Hebreos 2, 5-12; Sal 8, 2a y 5. 6-7. 8-9; Marcos 1, 21-28

Hoy nos encontramos -en esta primera carta a los Hebreos que nos propone la Misa- con un no pequeño misterio: “Dios, para quien y por quien existe todo, juzgó conveniente, para llevar a una multitud de hijos a la gloria, perfeccionar y consagrar con sufrimientos al guía de su salvación”.

El “guía de su salvación” es Cristo. Esto es lo que nos resulta un poco difícil de comprender; claro que ya decía san Pablo que “mientras los judíos piden señales y los griegos buscan sabiduría, nosotros predicamos a un Cristo crucificado: escándalo para los judíos, necedad para los gentiles” (1 Cor 1,22). Pero el motivo de por qué Cristo tuvo que sufrir para redimirnos, nos lo dice también San Pablo, cuando en su carta a los Romanos, en el capitulo 5,18 dice: “si por el delito de uno solo reinó la muerte por un solo hombre ¡con cuánta más razón los que reciben en abundancia la gracia y el don de la justicia, reinarán en la vida por uno solo, por Jesucristo!”

Para redimirnos del delito del pecado de Adán -“por el delito de uno”- envió Dios a su Hijo para redimirnos, “Jesucristo”. El pecado es una ruptura y para “arreglar” la naturaleza quebrada por el pecado era necesaria la reparación.

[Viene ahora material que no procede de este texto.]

(* ===== verification/Monad.v ===== *)
(** * A state monad with a fatal outcome

    Hypervisor code updates a shared structure and either returns or brings
    the machine down ([BUG_ON], a NULL dereference).  [M S A] is a function
    from the structure to [Some (result, structure')] or to [None] for the
    fatal outcome.  [wp] is total: it excludes [None], so a proved triple also
    says that the code does not crash the hypervisor. *)

From S2P Require Import Prelude.

Definition M (S A : Type) : Type := S -> option (A * S).

Section Monad.
Context {S : Type}.

Definition ret {A} (a : A) : M S A := fun s => Some (a, s).
Definition bind {A B} (m : M S A) (k : A -> M S B) : M S B :=
  fun s => match m s with Some (a, s') => k a s' | None => None end.
Definition gets {A} (f : S -> A) : M S A := fun s => Some (f s, s).
Definition modify (f : S -> S) : M S unit := fun s => Some (tt, f s).
(** A dereference: fatal when the pointer is NULL or the index out of range. *)
Definition deref {A} (f : S -> option A) : M S A :=
  fun s => match f s with Some a => Some (a, s) | None => None end.
(** BUG_ON(c) *)
Definition bug_on (c : bool) : M S unit := fun s => if c then None else Some (tt, s).

(** for_each over the elements of a list. *)
Fixpoint for_each {A} (l : list A) (body : A -> M S unit) : M S unit :=
  match l with
  | [] => ret tt
  | a :: l' => bind (body a) (fun _ => for_each l' body)
  end.

Definition when (c : bool) (m : M S unit) : M S unit := if c then m else ret tt.

Definition wp {A} (m : M S A) (Q : A -> S -> Prop) (s : S) : Prop :=
  match m s with Some (a, s') => Q a s' | None => False end.

Lemma wp_ret {A} (a : A) Q s : Q a s -> wp (ret a) Q s.
Proof. done. Qed.

Lemma wp_bind {A B} (m : M S A) (k : A -> M S B) Q s :
  wp m (fun a s' => wp (k a) Q s') s -> wp (bind m k) Q s.
Proof. unfold wp, bind. by destruct (m s) as [[a s']|]. Qed.

Lemma wp_seq2 {A} (m1 m2 : M S unit) (k : M S A) Q s :
  wp (bind m1 (fun _ => m2)) (fun _ s' => wp k Q s') s ->
  wp (bind m1 (fun _ => bind m2 (fun _ => k))) Q s.
Proof.
  unfold wp, bind. destruct (m1 s) as [[[] s1]|]; [|done].
  by destruct (m2 s1) as [[[] s2]|].
Qed.

Lemma wp_gets {A} (f : S -> A) Q s : Q (f s) s -> wp (gets f) Q s.
Proof. done. Qed.

Lemma wp_modify f Q s : Q tt (f s) -> wp (modify f) Q s.
Proof. done. Qed.

Lemma wp_deref {A} (f : S -> option A) a Q s :
  f s = Some a -> Q a s -> wp (deref f) Q s.
Proof. unfold wp, deref. by intros ->. Qed.

Lemma wp_bug_on c Q s : c = false -> Q tt s -> wp (bug_on c) Q s.
Proof. unfold wp, bug_on. by intros ->. Qed.

Lemma wp_mono {A} (m : M S A) (Q Q' : A -> S -> Prop) s :
  wp m Q s -> (forall a s', Q a s' -> Q' a s') -> wp m Q' s.
Proof. unfold wp. destruct (m s) as [[a s']|]; eauto. Qed.

Lemma wp_conj {A} (m : M S A) (Q1 Q2 : A -> S -> Prop) s :
  wp m Q1 s -> wp m Q2 s -> wp m (fun a s' => Q1 a s' /\ Q2 a s') s.
Proof. unfold wp. by destruct (m s) as [[a s']|]. Qed.

Lemma wp_when (c : bool) (m : M S unit) Q s :
  (c = true -> wp m Q s) -> (c = false -> Q tt s) -> wp (when c m) Q s.
Proof. destruct c; simpl; intros H1 H2; [by apply H1 | by apply H2]. Qed.

(** The rule for loops: [I n] holds after [n] iterations. *)
Lemma wp_for_each {A} (l : list A) (body : A -> M S unit)
    (I : nat -> S -> Prop) (Q : unit -> S -> Prop) s :
  I 0%nat s ->
  (forall n a s', l !! n = Some a -> I n s' ->
     wp (body a) (fun _ s'' => I (Datatypes.S n) s'') s') ->
  (forall s', I (length l) s' -> Q tt s') ->
  wp (for_each l body) Q s.
Proof.
  revert I s. induction l as [|a l IH]; intros I s H0 Hstep Hend; simpl.
  - apply wp_ret. by apply Hend.
  - apply wp_bind. eapply wp_mono.
    { apply (Hstep 0%nat a s); [done | exact H0]. }
    intros [] s' HI. apply (IH (fun n => I (Datatypes.S n))); [exact HI | |].
    + intros n b s'' Hl. apply Hstep. done.
    + intros s'' HI'. by apply Hend.
Qed.

Lemma wp_run {A} (m : M S A) Q s :
  wp m Q s -> exists a s', m s = Some (a, s') /\ Q a s'.
Proof. unfold wp. destruct (m s) as [[a s']|]; [eauto | done]. Qed.

Lemma run_wp {A} (m : M S A) (Q : A -> S -> Prop) s a s' :
  m s = Some (a, s') -> wp m Q s -> Q a s'.
Proof. unfold wp. by intros ->. Qed.
End Monad.

Declare Scope monad_scope.
Delimit Scope monad_scope with monad.
Notation "'let!' x := m 'in' k" := (bind m (fun x => k))
  (at level 10, x pattern, m at level 100, k at level 200,
   format "'[v' let!  x  :=  m  in '/' k ']'") : monad_scope.
Notation "m ;; k" := (bind m (fun _ => k))
  (at level 100, right associativity) : monad_scope.

(** ** What an operation does not change

    [Keeps f m]: whenever [m] returns, the part [f] of the state is the same. *)

Section Keeps.
Context {S X : Type} (f : S -> X).

Definition Keeps {A} (m : M S A) : Prop := forall s a s', m s = Some (a, s') -> f s' = f s.

Lemma keeps_ret {A} (a : A) : Keeps (ret a).
Proof. intros s b s' E. unfold ret in E. by simplify_eq. Qed.
Lemma keeps_gets {A} (g : S -> A) : Keeps (gets g).
Proof. intros s b s' E. unfold gets in E. by simplify_eq. Qed.
Lemma keeps_deref {A} (g : S -> option A) : Keeps (deref g).
Proof. intros s b s' E. unfold deref in E. destruct (g s); by simplify_eq. Qed.
Lemma keeps_bug_on b : Keeps (bug_on b).
Proof. intros s c s' E. unfold bug_on in E. destruct b; by simplify_eq. Qed.
Lemma keeps_modify g : (forall s, f (g s) = f s) -> Keeps (modify g).
Proof. intros Hg s b s' E. unfold modify in E. by simplify_eq. Qed.
Lemma keeps_bind {A B} (m : M S A) (k : A -> M S B) :
  Keeps m -> (forall a, Keeps (k a)) -> Keeps (bind m k).
Proof.
  intros Hm Hk s b s' E. unfold bind in E. destruct (m s) as [[a s1]|] eqn:E1; [|done].
  rewrite (Hk a _ _ _ E). by apply Hm in E1.
Qed.
Lemma keeps_when b (m : M S unit) : Keeps m -> Keeps (when b m).
Proof. intros Hm. destruct b; [done|apply keeps_ret]. Qed.
Lemma keeps_for_each {A} (l : list A) (body : A -> M S unit) :
  (forall a, Keeps (body a)) -> Keeps (for_each l body).
Proof. intros Hb. induction l as [|a l IH]; simpl; [apply keeps_ret|]. by apply keeps_bind. Qed.

Lemma wp_keeps {A} (m : M S A) Q s :
  Keeps m -> wp m Q s -> wp m (fun a s' => Q a s' /\ f s' = f s) s.
Proof.
  intros Hm W. unfold wp in *. destruct (m s) as [[a s']|] eqn:E; [|done]. by apply Hm in E.
Qed.
End Keeps.

Lemma bind_inv {S A B} (m : M S A) (k : A -> M S B) s b s' :
  bind m k s = Some (b, s') -> exists a s1, m s = Some (a, s1) /\ k a s1 = Some (b, s').
Proof. unfold bind. destruct (m s) as [[a s1]|]; [eauto|done]. Qed.

Lemma keeps_via {S X Y A} (f : S -> X) (h : X -> Y) (m : M S A) :
  Keeps f m -> Keeps (fun s => h (f s)) m.
Proof. intros Hm s a s' E. by rewrite (Hm _ _ _ E). Qed.

Create HintDb keeps discriminated.

Ltac frame_step :=
  match goal with
  | |- Keeps _ (ret _) => apply keeps_ret
  | |- Keeps _ (gets _) => apply keeps_gets
  | |- Keeps _ (deref _) => apply keeps_deref
  | |- Keeps _ (bug_on _) => apply keeps_bug_on
  | |- Keeps _ (bind _ _) => apply keeps_bind; [|intros ?]
  | |- Keeps _ (when _ _) => apply keeps_when
  | |- Keeps _ (for_each _ _) => apply keeps_for_each; intros ?
  | |- Keeps _ (modify _) => apply keeps_modify; intros ?; try done
  | |- Keeps _ (if ?b then _ else _) => destruct b
  | |- Keeps _ (match ?x with _ => _ end) => destruct x
  end.
Ltac frame_tac := repeat first [solve [auto with keeps] | frame_step].

(** Loop counters: [iota n] is 0, 1, ..., n - 1. *)
Definition iota (n : nat) : list Z := Z.of_nat <$> seq 0 n.

Lemma iota_lookup n i : (i < n)%nat -> iota n !! i = Some (Z.of_nat i).
Proof. intros. unfold iota. rewrite list_lookup_fmap, lookup_seq_lt; done. Qed.

Lemma iota_lookup_Some n i z : iota n !! i = Some z -> z = Z.of_nat i /\ (i < n)%nat.
Proof.
  unfold iota. rewrite list_lookup_fmap. intros H.
  destruct (seq 0 n !! i) as [j|] eqn:E; simplify_eq/=.
  by apply lookup_seq in E as [-> ?].
Qed.

Lemma iota_length n : length (iota n) = n.
Proof. unfold iota. by rewrite length_fmap, length_seq. Qed.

Y como la ofensa era a Dios, sólo podía el mismo Dios redimir al hombre de su pecado, Jesucristo Dios y Hombre ¿Cómo es posible si el que pecó fue Adán la culpa recaiga también sobre todos nosotros y tenga que repararlo Jesucristo?

Dice Santo Tomás que el pecado de Adán es común a él y a nosotros, porque nosotros formamos con él “una carne”. Y explica: “en un tiempo dado, toda la carne se concentró en Adán, y como nosotros somos su descendencia, de acuerdo con la carne, es por lo que se ha establecido entre él y nosotros esa solidaridad en virtud de la cual su pecado es también nuestro” (S.T. De Malo, q.4,2,1).

Se nos trasmite lo que es de naturaleza. Esto lo entendemos aún mejor si a continuación leemos en otro de los más famosos de los libros de Santo Tomás, la Suma Teológica (I, II, q.81, 2,a), y distinguimos lo que es de naturaleza y lo que no: “Pero lo que es estrictamente personal, tal como los actos personales y todo lo relacionado con ellos, no se transmite de padres a hijos. Por ejemplo, un hombre hábil en la ciencia del lenguaje no puede transmitir a su hijo la ciencia que él ha adquirido por sus propios esfuerzos personales. Sólo lo que pertenece a la naturaleza es lo que pasa de padres a hijos”.

Quizá entendemos ahora un poco mejor lo que San Pablo nos dice en el capítulo 5, versículo 12: “así como por un hombre entró el pecado en el mundo, y por el pecado la muerte pasó a todos los hombres…” Aquí San Pablo se está refiriendo a la naturaleza que es la que vino Cristo a reparar, por eso el Señor, lo acabamos de celebrar hace unos días, “se encarnó” de María la Virgen, y tomando nuestra carne podía ya, redimirnos del pecado, siendo Dios y Hombre.

Quizá todo se podría resumir en una breve frase de un autor cristiano, Edgard Leen quien en su obra “¿por qué la cruz?”, dice: “la humanidad, perdida con Adán, vuelve a la gracia con Cristo. Dios mismo, con una sorprendente generosidad divina, toma a su cargo la penosa tarea de la reparación”.

Por eso, la primera lectura de la Misa de hoy, nos dice aquellas palabras que quizá ahora podemos entender un poco más: “Dios juzgó conveniente, para llevar a una multitud de hijos a la gloria, perfeccionar y consagrar con sufrimientos al guía de su salvación”.

Es decir, era necesario para redimirnos que Cristo sufriera. Y lo más maravilloso es la causa de este sufrimiento; una causa la acaba de decir: “para llevar a una multitud de hijos a su gloria”, pero además, sabemos que “tanto amó Dios al mundo que envió a su Hijo al mundo hasta la muerte y muerte de cruz”; la causa es el amor: todo lo hace Dios Padre, Hijo y Espíritu Santo, por amor a nosotros. Hagamos también todas nuestras obras por amor a la Trinidad Santísima Padre, Hijo y Espíritu Santo.